TASK TO COMPLETE: I need the lines below from the one with "(** ** Running a loop up to an index *)" down to the one with "destruct (Hstep j" reproduced exactly, both ends included, and nothing else.
#### TASK INPUT ####
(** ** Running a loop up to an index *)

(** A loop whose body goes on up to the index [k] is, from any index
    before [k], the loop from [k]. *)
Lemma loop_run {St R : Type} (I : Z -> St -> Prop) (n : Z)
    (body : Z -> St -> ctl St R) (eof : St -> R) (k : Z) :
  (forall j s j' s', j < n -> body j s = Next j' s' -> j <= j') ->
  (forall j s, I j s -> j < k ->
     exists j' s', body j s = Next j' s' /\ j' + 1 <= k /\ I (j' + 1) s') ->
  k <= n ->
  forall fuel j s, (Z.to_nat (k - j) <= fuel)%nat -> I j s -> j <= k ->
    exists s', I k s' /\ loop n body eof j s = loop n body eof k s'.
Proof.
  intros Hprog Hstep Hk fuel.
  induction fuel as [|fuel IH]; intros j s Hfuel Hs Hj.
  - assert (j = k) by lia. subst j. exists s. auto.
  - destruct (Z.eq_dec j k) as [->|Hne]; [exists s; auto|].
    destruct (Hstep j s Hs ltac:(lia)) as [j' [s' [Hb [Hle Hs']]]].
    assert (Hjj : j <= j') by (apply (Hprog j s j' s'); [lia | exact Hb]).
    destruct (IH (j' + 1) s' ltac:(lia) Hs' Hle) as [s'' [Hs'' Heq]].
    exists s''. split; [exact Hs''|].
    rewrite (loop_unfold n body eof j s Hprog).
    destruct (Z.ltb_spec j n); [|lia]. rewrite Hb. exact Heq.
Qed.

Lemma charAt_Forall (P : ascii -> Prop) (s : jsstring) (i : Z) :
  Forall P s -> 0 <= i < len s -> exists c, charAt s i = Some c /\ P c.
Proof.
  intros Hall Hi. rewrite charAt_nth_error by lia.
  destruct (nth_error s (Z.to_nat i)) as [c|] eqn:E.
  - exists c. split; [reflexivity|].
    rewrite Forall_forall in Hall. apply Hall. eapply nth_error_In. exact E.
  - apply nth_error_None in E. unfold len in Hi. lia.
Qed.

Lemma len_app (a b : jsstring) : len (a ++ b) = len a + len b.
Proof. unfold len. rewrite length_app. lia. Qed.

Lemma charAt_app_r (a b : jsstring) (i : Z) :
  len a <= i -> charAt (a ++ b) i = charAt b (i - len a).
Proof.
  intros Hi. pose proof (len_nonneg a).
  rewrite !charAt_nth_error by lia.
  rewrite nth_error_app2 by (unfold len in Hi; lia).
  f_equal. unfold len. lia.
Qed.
####
#### TASK INPUT ####
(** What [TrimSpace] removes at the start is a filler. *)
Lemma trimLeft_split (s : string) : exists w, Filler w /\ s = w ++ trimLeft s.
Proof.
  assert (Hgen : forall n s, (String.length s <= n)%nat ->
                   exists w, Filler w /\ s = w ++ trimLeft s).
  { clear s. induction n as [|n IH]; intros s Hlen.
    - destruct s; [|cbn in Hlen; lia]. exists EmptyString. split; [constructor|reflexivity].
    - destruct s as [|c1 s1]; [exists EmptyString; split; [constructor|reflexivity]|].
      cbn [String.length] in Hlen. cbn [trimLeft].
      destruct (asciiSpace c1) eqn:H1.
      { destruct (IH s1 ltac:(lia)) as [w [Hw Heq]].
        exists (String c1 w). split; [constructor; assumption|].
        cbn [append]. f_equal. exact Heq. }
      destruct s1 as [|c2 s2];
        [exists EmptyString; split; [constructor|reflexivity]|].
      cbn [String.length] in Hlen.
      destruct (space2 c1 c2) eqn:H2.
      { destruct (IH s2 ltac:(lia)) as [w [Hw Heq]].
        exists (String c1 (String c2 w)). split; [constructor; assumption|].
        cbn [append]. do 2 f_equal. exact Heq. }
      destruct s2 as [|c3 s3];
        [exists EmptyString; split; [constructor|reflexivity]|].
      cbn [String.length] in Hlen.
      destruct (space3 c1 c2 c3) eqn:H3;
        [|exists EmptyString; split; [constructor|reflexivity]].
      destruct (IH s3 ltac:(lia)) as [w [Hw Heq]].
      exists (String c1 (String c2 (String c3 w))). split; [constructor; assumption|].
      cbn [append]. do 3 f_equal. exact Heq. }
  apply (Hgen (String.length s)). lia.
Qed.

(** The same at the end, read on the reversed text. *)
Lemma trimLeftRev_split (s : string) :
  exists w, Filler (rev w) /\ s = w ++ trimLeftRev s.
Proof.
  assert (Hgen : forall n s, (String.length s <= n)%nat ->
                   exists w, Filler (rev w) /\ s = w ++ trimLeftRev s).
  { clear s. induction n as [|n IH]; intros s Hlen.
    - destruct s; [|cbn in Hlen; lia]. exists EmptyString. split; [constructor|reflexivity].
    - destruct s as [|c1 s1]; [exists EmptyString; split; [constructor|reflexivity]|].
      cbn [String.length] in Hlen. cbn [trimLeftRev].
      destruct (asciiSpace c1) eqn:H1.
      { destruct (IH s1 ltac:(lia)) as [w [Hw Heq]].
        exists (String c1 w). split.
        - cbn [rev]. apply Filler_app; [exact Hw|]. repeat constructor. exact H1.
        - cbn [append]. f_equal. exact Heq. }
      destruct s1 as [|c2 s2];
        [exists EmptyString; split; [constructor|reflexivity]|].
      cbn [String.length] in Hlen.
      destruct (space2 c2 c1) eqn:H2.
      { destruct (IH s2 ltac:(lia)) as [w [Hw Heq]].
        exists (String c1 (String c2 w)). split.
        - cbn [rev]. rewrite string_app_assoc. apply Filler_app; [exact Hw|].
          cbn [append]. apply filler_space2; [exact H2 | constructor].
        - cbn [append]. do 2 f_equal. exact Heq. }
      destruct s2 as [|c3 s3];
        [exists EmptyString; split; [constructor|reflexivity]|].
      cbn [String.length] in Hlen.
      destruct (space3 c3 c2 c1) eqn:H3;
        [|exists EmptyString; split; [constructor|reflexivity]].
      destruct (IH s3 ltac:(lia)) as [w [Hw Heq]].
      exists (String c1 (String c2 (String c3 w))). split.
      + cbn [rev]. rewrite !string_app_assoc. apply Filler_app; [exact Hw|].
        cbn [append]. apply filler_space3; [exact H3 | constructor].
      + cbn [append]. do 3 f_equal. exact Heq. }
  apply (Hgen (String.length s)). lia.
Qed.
####
REPLY:
(** ** Running a loop up to an index *)

(** A loop whose body goes on up to the index [k] is, from any index
    before [k], the loop from [k]. *)
Lemma loop_run {St R : Type} (I : Z -> St -> Prop) (n : Z)
    (body : Z -> St -> ctl St R) (eof : St -> R) (k : Z) :
  (forall j s j' s', j < n -> body j s = Next j' s' -> j <= j') ->
  (forall j s, I j s -> j < k ->
     exists j' s', body j s = Next j' s' /\ j' + 1 <= k /\ I (j' + 1) s') ->
  k <= n ->
  forall fuel j s, (Z.to_nat (k - j) <= fuel)%nat -> I j s -> j <= k ->
    exists s', I k s' /\ loop n body eof j s = loop n body eof k s'.
Proof.
  intros Hprog Hstep Hk fuel.
  induction fuel as [|fuel IH]; intros j s Hfuel Hs Hj.
  - assert (j = k) by lia. subst j. exists s. auto.
  - destruct (Z.eq_dec j k) as [->|Hne]; [exists s; auto|].
    destruct (Hstep j s Hs ltac:(lia)) as [j' [s' [Hb [Hle Hs']]]].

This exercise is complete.